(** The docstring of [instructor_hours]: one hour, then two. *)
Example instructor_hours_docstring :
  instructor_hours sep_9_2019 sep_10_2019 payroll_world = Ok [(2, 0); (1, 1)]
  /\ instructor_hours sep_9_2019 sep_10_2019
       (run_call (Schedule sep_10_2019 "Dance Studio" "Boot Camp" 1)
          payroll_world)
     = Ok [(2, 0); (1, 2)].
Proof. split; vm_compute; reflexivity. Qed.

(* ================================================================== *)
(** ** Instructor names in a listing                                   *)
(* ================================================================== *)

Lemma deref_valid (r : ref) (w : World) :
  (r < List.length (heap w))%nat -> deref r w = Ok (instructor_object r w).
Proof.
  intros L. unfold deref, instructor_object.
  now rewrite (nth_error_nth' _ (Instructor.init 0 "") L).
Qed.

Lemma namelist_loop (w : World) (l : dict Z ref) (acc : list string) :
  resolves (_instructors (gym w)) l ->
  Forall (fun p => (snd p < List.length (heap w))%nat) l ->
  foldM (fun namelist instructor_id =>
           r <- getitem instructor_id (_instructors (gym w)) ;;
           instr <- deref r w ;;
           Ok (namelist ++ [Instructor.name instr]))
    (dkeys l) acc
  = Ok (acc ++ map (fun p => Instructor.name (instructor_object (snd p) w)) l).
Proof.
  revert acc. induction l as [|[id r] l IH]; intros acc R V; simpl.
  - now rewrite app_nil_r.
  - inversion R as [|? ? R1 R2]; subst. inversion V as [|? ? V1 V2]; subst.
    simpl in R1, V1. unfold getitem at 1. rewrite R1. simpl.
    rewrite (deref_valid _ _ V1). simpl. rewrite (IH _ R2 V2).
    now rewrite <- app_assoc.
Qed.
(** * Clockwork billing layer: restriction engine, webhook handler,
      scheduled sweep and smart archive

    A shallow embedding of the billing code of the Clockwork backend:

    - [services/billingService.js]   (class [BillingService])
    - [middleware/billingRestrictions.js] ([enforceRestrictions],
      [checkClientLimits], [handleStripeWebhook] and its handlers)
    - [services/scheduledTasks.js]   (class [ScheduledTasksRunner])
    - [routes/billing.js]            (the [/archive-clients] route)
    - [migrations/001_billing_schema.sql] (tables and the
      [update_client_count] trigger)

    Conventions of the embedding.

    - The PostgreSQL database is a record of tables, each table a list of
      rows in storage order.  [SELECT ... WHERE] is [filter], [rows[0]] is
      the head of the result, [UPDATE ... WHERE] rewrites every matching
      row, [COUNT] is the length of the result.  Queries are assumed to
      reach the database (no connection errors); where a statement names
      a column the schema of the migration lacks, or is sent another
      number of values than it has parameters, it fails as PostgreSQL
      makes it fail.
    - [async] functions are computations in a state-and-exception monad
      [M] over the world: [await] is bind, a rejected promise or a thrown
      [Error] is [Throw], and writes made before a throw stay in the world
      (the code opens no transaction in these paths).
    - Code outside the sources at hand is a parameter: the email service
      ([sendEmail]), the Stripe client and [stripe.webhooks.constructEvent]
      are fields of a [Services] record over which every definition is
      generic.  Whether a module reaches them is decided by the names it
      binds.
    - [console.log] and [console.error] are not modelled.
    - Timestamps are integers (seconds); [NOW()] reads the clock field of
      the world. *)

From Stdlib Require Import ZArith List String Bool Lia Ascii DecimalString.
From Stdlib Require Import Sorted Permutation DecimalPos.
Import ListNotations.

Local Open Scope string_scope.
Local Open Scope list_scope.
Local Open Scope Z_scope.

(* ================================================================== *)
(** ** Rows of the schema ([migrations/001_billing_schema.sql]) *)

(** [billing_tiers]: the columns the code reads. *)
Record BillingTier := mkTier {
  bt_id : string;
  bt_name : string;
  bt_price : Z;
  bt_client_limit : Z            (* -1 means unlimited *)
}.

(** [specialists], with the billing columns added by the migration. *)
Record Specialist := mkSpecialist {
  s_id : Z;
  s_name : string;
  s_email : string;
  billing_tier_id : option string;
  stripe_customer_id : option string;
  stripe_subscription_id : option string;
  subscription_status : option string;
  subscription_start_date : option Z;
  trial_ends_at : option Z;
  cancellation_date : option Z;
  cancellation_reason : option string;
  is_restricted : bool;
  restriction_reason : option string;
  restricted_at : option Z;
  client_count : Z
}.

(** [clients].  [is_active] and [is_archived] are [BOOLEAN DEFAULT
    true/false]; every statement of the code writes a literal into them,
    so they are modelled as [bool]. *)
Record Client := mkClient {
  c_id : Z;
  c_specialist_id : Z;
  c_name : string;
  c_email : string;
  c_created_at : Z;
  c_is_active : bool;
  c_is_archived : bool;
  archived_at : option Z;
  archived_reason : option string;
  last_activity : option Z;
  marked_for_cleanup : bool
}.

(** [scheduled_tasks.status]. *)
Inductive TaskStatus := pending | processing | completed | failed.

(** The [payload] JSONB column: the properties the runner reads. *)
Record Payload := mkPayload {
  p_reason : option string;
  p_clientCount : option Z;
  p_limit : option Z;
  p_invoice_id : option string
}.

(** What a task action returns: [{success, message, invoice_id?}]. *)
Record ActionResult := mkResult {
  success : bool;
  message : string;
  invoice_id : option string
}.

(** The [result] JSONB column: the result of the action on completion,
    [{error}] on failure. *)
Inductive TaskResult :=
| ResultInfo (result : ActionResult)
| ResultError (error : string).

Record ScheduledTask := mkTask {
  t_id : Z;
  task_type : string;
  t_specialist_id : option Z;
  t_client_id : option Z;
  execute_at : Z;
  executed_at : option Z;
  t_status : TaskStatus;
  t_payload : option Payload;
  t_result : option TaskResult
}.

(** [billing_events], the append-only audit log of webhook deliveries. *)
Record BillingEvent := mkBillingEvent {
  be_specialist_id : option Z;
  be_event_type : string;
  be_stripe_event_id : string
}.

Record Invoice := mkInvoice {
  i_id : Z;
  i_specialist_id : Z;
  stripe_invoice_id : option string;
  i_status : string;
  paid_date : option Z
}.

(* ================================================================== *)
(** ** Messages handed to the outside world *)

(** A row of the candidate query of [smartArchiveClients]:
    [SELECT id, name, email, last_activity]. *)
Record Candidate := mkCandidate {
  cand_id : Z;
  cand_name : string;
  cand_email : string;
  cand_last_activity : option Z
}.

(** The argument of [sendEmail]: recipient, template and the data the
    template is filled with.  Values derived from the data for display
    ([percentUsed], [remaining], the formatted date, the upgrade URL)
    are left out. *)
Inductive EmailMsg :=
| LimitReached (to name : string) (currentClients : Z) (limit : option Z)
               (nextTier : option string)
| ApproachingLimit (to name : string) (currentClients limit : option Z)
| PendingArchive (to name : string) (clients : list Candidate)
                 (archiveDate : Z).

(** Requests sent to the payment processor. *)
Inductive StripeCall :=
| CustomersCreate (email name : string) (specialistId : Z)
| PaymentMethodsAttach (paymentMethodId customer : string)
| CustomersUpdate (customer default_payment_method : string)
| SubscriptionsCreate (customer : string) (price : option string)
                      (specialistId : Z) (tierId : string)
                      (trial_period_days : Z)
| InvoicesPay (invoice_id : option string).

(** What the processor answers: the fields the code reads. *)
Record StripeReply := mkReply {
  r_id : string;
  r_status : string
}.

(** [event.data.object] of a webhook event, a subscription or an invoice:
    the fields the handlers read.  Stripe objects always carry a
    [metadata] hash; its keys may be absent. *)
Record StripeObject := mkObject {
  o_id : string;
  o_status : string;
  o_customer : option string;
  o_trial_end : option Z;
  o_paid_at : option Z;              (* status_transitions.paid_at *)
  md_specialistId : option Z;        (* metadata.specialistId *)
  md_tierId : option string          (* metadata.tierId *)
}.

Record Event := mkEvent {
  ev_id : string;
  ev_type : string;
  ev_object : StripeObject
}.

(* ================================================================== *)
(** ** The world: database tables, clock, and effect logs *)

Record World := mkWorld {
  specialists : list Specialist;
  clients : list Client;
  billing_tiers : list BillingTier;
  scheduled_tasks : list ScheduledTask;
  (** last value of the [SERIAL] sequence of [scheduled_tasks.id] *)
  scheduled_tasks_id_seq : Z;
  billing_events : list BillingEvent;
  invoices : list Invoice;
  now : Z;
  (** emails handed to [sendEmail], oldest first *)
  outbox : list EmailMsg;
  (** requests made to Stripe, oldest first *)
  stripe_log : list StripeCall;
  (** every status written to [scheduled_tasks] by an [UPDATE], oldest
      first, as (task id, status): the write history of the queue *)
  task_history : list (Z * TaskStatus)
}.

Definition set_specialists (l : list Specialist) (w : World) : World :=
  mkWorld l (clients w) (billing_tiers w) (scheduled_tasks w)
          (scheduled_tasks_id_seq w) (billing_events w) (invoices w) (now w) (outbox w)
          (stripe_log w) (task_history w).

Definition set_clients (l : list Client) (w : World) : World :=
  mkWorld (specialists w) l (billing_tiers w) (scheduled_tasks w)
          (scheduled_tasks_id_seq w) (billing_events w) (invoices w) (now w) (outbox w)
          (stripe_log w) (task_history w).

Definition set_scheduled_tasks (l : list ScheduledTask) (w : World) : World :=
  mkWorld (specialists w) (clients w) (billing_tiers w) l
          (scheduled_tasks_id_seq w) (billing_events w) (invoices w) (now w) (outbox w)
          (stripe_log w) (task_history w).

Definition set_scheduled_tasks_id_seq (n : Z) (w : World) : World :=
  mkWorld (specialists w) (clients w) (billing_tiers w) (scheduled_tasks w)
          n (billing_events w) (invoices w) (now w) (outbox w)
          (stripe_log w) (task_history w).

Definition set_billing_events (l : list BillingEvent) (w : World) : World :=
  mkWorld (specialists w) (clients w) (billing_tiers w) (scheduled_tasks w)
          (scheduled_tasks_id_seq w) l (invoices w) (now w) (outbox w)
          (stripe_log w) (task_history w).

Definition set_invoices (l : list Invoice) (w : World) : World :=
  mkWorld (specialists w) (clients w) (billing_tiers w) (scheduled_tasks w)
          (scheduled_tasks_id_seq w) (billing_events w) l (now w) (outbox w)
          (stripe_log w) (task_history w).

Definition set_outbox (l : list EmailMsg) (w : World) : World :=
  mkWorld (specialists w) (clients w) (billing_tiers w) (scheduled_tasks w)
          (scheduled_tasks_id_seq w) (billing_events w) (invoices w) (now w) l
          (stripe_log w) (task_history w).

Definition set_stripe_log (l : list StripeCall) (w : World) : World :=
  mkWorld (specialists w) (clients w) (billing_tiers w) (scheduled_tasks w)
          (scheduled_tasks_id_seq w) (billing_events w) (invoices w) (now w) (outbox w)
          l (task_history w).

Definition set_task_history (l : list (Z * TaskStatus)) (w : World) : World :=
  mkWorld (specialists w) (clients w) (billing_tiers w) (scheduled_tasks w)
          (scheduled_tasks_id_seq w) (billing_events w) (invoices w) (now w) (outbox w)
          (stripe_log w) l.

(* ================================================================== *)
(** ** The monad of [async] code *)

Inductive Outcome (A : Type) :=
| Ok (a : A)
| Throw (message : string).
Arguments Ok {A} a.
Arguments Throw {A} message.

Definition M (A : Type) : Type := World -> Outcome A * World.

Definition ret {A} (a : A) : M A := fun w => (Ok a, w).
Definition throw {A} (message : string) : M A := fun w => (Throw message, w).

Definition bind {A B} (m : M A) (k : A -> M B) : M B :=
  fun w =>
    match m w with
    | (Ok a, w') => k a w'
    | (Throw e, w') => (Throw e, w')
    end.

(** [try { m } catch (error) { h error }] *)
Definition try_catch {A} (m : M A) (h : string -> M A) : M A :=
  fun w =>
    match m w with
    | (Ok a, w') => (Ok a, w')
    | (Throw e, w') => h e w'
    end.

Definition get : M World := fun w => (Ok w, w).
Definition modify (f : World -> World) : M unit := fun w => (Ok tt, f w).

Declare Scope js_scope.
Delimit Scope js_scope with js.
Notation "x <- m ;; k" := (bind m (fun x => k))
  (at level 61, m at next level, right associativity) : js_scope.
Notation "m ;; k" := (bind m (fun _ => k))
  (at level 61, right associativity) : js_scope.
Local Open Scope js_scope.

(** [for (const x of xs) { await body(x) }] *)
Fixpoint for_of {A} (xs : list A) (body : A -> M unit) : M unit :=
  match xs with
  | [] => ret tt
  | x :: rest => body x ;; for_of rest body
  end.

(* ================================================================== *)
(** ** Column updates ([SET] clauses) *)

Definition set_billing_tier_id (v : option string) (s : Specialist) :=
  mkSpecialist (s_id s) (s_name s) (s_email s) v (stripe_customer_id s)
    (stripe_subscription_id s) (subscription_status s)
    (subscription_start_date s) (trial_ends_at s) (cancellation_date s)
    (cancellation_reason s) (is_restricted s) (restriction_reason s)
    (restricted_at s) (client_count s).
══════════
What is needed:
In the data above, find the line that contains "bt_id : string;" and the line that contains "p_reason : option string;". Repeat exactly those lines and every line between them, and only those.

Response to the task:
  bt_id : string;
  bt_name : string;
  bt_price : Z;
  bt_client_limit : Z            (* -1 means unlimited *)
}.

(** [specialists], with the billing columns added by the migration. *)
Record Specialist := mkSpecialist {
  s_id : Z;
  s_name : string;
  s_email : string;
  billing_tier_id : option string;
  stripe_customer_id : option string;
  stripe_subscription_id : option string;
  subscription_status : option string;
  subscription_start_date : option Z;
  trial_ends_at : option Z;
  cancellation_date : option Z;
  cancellation_reason : option string;
  is_restricted : bool;
  restriction_reason : option string;
  restricted_at : option Z;
  client_count : Z
}.

(** [clients].  [is_active] and [is_archived] are [BOOLEAN DEFAULT
    true/false]; every statement of the code writes a literal into them,
    so they are modelled as [bool]. *)
Record Client := mkClient {
  c_id : Z;
  c_specialist_id : Z;
  c_name : string;
  c_email : string;
  c_created_at : Z;
  c_is_active : bool;
  c_is_archived : bool;
  archived_at : option Z;
  archived_reason : option string;
  last_activity : option Z;
  marked_for_cleanup : bool
}.

(** [scheduled_tasks.status]. *)
Inductive TaskStatus := pending | processing | completed | failed.

(** The [payload] JSONB column: the properties the runner reads. *)
Record Payload := mkPayload {
  p_reason : option string;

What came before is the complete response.